- [What is needed]: From the listing below, pull out all lines with "which" in them.
= = = = =
(** * implicit: the ALS numerical core of [implicit/_implicit.pyx]

    A shallow embedding of the three entry points of the Cython module

      - [least_squares]     (direct solve, Cholesky with LU fallback),
      - [least_squares_cg]  (matrix-free conjugate gradient),
      - [calculate_loss]    (regularised training loss),

    together with the BLAS wrappers they call.  The module is generic in its
    element type (the fused type [floating]); the embedding is generic in a
    [Scalar] structure with two instances: IEEE binary64 ([float], the
    [double] specialisation, which computes) and the real numbers ([R], the
    exact arithmetic in which the algebraic properties are stated).

    Conventions of the embedding.
      - A two-dimensional memoryview is a record of its second extent and its
        rows; a one-dimensional buffer is a list.  A pointer [&M[i, 0]] is
        the row [i]; [A + j * factors] is an offset into the flat scratch
        buffer [A].
      - The module is compiled with [boundscheck(False)]: an access past the
        end of a buffer is undefined in the source.  The embedding reads the
        default element there and stops writing; every statement about
        results carries the shape conditions that keep all accesses in range.
      - [prange] is run in index order on one worker.  Each user's task reads
        shared read-only data and writes only its own row of [X].
      - [X] and [Y] are distinct buffers.
      - The LAPACK solvers are a parameter of [least_squares]; a reference
        model of the unblocked algorithms is given for runs. *)

From Stdlib Require Import List ZArith Lia Arith Bool Reals Lra Floats.
From Stdlib Require Import Permutation.
Import ListNotations.

(** ** The element type [floating] *)

Class Scalar (F : Type) : Type := {
  fzero : F;
  fone : F;
  fadd : F -> F -> F;
  fsub : F -> F -> F;
  fmul : F -> F -> F;
  fdiv : F -> F -> F;
  fsqrt : F -> F;
  fabs : F -> F;
  fltb : F -> F -> bool;
  feqb : F -> F -> bool;
  fofZ : Z -> F
}.

Declare Scope scalar_scope.
Delimit Scope scalar_scope with sc.
Notation "a +! b" := (fadd a b) (at level 50, left associativity) : scalar_scope.
Notation "a -! b" := (fsub a b) (at level 50, left associativity) : scalar_scope.
Notation "a *! b" := (fmul a b) (at level 40, left associativity) : scalar_scope.
Notation "a /! b" := (fdiv a b) (at level 40, left associativity) : scalar_scope.
Local Open Scope scalar_scope.

(** Conversion of a C or Python integer to [double]. *)
Definition float_of_Z (z : Z) : float :=
  match z with
  | Z0 => 0%float
  | Zpos _ => PrimFloat.of_uint63 (Uint63.of_Z z)
  | Zneg p => PrimFloat.opp (PrimFloat.of_uint63 (Uint63.of_Z (Zpos p)))
  end.

#[export] Instance float_scalar : Scalar float := {|
  fzero := 0%float;
  fone := 1%float;
  fadd := PrimFloat.add;
  fsub := PrimFloat.sub;
  fmul := PrimFloat.mul;
  fdiv := PrimFloat.div;
  fsqrt := PrimFloat.sqrt;
  fabs := PrimFloat.abs;
  fltb := PrimFloat.ltb;
  feqb := PrimFloat.eqb;
  fofZ := float_of_Z
|}.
= = = = =
- [Response]:
    [double] specialisation, which computes) and the real numbers ([R], the
    exact arithmetic in which the algebraic properties are stated).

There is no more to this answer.